Problem description:
Return exactly the lines that run from the one containing "VfsNames VfsDemo PathDemo." to the end of the entries, with both ends included.

(Stored items)
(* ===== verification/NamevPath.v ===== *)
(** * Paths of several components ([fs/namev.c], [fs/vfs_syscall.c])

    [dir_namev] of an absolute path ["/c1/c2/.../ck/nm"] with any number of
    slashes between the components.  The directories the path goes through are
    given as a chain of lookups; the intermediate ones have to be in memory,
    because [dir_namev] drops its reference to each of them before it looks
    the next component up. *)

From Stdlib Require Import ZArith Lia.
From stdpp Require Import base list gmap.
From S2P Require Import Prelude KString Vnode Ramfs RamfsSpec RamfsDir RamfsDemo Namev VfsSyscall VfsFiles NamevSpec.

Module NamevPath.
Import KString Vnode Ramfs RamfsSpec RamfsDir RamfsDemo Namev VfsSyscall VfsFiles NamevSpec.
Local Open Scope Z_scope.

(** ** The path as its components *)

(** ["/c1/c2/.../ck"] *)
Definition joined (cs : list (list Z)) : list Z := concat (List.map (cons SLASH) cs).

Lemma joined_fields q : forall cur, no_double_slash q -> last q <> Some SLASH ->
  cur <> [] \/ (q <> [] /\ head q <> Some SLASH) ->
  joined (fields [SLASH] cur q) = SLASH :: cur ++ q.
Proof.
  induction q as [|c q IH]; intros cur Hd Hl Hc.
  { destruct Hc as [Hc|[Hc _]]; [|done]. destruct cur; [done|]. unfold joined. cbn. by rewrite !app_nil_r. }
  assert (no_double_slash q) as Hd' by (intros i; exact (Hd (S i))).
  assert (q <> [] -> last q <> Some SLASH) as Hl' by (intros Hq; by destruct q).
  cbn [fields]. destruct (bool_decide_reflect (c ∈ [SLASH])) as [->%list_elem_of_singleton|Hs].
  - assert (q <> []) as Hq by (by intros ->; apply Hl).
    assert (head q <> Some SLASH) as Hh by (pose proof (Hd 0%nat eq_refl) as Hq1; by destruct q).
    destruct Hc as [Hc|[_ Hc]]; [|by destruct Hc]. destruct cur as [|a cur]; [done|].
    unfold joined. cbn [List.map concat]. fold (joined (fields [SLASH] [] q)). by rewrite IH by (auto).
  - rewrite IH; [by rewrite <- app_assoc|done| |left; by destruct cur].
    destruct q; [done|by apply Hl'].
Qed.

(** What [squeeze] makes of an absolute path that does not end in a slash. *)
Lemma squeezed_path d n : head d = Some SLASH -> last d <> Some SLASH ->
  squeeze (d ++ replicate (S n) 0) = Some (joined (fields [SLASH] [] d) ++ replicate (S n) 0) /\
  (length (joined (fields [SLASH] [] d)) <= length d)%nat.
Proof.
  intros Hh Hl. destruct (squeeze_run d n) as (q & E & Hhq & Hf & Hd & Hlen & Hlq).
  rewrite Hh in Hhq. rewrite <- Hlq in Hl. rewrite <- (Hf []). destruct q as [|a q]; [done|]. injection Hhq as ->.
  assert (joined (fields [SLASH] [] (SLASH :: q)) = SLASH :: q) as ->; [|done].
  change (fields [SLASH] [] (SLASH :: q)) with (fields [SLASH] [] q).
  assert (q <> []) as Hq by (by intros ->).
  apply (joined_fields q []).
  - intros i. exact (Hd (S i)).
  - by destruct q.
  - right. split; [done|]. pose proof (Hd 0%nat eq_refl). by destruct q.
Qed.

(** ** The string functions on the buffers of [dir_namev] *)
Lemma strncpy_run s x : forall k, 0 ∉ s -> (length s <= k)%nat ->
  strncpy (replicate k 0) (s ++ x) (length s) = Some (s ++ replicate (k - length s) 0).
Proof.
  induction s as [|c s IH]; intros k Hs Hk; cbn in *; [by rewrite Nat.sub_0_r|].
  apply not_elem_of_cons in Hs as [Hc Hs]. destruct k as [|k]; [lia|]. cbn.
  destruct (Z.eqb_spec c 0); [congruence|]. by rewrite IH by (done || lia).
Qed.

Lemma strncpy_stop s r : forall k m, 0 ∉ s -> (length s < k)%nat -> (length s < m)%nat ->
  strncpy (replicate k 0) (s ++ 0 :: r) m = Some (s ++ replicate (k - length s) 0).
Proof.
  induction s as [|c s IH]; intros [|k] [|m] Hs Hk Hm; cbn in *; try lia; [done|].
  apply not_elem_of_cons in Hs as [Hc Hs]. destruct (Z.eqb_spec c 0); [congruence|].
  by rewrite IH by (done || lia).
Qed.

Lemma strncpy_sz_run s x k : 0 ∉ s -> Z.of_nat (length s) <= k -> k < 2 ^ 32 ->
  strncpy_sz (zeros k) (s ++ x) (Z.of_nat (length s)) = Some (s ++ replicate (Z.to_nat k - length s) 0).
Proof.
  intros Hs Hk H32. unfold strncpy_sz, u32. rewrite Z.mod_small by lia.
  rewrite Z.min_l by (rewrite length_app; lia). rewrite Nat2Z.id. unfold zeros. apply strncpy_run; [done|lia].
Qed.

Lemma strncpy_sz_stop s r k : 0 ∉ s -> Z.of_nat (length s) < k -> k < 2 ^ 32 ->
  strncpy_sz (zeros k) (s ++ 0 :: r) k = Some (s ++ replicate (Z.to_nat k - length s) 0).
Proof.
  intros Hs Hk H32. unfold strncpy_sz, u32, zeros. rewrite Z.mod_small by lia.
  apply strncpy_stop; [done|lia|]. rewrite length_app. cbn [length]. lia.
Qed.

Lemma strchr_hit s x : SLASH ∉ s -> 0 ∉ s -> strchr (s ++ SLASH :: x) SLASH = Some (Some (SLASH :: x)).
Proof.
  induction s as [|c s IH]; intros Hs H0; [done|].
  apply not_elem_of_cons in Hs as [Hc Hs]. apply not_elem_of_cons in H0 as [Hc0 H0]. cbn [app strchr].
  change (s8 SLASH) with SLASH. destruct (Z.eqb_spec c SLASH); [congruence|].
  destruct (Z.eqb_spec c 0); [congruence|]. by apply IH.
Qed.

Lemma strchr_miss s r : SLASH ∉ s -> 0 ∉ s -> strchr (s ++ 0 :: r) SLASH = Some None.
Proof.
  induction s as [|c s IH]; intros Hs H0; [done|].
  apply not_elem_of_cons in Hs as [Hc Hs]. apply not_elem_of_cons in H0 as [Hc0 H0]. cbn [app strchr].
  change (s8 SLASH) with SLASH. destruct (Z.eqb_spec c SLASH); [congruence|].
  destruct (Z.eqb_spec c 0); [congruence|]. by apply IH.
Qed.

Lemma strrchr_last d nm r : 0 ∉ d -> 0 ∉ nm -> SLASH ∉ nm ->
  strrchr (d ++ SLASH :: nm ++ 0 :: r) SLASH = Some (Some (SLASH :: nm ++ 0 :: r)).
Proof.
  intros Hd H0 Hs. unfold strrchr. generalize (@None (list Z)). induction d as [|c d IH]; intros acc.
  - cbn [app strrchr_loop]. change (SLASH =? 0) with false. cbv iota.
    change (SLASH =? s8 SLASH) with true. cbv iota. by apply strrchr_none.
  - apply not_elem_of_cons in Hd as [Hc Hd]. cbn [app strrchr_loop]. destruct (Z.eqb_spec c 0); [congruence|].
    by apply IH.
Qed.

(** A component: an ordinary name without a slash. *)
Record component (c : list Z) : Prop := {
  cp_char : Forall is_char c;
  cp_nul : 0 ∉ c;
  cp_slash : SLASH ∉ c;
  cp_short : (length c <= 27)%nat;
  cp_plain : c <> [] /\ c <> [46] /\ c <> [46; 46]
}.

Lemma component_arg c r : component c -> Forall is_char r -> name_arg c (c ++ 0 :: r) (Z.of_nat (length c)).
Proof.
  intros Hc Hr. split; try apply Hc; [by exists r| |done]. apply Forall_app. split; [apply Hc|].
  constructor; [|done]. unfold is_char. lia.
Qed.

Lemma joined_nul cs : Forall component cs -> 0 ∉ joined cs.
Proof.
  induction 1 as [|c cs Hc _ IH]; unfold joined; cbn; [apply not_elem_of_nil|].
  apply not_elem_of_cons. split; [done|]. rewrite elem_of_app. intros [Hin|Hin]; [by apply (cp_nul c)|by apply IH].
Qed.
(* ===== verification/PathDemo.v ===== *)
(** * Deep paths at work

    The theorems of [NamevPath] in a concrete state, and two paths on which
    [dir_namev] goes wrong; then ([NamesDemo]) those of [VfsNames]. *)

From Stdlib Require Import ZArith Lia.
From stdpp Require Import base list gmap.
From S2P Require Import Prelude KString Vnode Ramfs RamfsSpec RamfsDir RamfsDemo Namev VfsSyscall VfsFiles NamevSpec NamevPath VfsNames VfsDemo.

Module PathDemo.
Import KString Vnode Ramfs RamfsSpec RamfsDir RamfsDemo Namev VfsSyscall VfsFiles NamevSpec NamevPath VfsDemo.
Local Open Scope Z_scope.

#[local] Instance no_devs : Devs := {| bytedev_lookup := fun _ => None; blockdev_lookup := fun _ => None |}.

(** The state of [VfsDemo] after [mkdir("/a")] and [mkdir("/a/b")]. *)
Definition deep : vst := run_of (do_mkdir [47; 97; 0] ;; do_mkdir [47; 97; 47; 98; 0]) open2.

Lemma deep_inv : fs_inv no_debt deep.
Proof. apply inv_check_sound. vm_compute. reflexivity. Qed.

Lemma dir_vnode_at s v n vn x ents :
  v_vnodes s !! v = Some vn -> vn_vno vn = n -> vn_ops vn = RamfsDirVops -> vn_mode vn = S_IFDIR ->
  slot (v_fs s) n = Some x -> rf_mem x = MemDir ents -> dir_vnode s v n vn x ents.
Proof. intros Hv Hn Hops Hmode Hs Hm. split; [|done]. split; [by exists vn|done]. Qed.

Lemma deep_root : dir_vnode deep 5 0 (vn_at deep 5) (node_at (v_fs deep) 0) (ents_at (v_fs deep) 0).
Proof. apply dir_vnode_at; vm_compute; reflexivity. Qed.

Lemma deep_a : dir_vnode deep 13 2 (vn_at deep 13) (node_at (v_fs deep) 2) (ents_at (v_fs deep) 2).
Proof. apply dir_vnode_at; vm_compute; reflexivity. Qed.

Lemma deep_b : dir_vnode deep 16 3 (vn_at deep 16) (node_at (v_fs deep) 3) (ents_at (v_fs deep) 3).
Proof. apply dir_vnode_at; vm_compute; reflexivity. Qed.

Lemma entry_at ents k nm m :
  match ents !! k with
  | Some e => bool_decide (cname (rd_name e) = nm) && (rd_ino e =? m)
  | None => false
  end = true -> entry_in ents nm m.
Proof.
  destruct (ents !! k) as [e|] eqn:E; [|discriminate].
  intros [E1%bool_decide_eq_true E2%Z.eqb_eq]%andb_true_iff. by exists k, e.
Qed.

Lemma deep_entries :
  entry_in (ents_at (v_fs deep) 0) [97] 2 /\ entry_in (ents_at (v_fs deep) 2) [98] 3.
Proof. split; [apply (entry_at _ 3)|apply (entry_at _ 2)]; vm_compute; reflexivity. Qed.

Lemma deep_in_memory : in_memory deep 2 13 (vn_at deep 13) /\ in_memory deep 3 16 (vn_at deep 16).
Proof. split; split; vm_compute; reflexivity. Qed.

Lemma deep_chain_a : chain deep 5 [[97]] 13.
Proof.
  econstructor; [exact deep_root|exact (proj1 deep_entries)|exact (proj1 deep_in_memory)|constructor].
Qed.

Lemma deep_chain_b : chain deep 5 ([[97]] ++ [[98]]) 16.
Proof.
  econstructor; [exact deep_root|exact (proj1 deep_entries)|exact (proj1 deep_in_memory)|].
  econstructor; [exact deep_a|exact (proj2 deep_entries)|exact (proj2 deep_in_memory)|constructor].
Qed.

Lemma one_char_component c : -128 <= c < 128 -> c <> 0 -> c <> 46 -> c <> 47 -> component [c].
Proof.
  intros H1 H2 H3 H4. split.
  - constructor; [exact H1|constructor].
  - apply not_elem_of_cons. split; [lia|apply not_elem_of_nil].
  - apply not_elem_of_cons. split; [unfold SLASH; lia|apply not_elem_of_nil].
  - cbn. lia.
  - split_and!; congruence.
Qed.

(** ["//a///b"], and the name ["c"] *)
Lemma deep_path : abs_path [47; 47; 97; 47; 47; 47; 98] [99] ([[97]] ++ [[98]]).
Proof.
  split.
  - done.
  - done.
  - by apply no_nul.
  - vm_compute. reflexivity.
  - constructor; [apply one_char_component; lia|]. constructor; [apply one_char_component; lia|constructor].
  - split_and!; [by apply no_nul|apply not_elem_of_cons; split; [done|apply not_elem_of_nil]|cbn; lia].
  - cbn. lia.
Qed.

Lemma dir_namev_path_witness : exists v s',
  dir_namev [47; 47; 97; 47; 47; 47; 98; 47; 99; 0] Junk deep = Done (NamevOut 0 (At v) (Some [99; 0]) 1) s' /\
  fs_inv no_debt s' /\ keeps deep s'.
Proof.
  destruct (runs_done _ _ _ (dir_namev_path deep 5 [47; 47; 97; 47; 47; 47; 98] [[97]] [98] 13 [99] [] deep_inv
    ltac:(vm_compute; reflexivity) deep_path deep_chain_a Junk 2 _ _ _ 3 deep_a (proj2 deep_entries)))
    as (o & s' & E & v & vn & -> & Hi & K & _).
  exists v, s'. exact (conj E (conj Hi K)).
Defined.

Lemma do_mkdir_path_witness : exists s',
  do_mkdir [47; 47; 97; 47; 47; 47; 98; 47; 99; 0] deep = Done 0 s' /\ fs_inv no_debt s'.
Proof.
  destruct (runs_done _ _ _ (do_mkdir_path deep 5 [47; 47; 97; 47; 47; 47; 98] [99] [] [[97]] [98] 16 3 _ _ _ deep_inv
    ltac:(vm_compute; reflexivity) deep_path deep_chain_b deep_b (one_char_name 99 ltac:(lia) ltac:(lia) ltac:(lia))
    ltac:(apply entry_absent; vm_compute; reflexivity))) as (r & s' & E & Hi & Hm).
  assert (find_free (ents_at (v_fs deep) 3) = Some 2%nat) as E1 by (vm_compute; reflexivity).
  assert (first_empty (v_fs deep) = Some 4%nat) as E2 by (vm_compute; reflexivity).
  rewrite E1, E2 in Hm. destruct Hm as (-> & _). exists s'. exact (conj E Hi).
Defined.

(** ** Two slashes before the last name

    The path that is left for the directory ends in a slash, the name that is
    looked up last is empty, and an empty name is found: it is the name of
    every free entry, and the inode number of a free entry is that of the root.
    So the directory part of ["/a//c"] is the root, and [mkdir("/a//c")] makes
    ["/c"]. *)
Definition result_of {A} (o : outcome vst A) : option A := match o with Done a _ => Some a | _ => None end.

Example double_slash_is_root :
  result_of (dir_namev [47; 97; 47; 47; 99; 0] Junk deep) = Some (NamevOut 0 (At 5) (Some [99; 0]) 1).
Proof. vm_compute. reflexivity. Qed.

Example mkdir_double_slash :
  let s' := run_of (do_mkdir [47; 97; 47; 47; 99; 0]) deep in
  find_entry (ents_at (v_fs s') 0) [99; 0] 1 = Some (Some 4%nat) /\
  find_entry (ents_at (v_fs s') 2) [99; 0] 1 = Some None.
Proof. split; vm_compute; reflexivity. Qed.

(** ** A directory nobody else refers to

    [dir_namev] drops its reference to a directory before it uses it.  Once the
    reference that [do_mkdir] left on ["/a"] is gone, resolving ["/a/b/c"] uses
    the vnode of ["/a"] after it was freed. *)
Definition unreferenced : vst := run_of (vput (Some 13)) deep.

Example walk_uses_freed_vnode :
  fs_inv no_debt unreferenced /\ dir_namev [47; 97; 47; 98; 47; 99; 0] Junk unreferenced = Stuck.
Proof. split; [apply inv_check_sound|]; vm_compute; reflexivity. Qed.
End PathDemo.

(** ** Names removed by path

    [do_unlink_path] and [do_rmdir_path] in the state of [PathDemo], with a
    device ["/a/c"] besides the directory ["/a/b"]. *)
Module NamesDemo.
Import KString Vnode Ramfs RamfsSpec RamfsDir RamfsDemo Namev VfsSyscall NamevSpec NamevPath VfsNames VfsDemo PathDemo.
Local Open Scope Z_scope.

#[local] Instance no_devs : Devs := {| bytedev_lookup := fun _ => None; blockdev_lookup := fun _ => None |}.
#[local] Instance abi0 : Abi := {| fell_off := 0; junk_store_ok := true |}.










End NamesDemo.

Exercise solution:
Import KString Vnode Ramfs RamfsSpec RamfsDir RamfsDemo Namev VfsSyscall NamevSpec NamevPath VfsNames VfsDemo PathDemo.
Local Open Scope Z_scope.

#[local] Instance no_devs : Devs := {| bytedev_lookup := fun _ => None; blockdev_lookup := fun _ => None |}.
#[local] Instance abi0 : Abi := {| fell_off := 0; junk_store_ok := true |}.










End NamesDemo.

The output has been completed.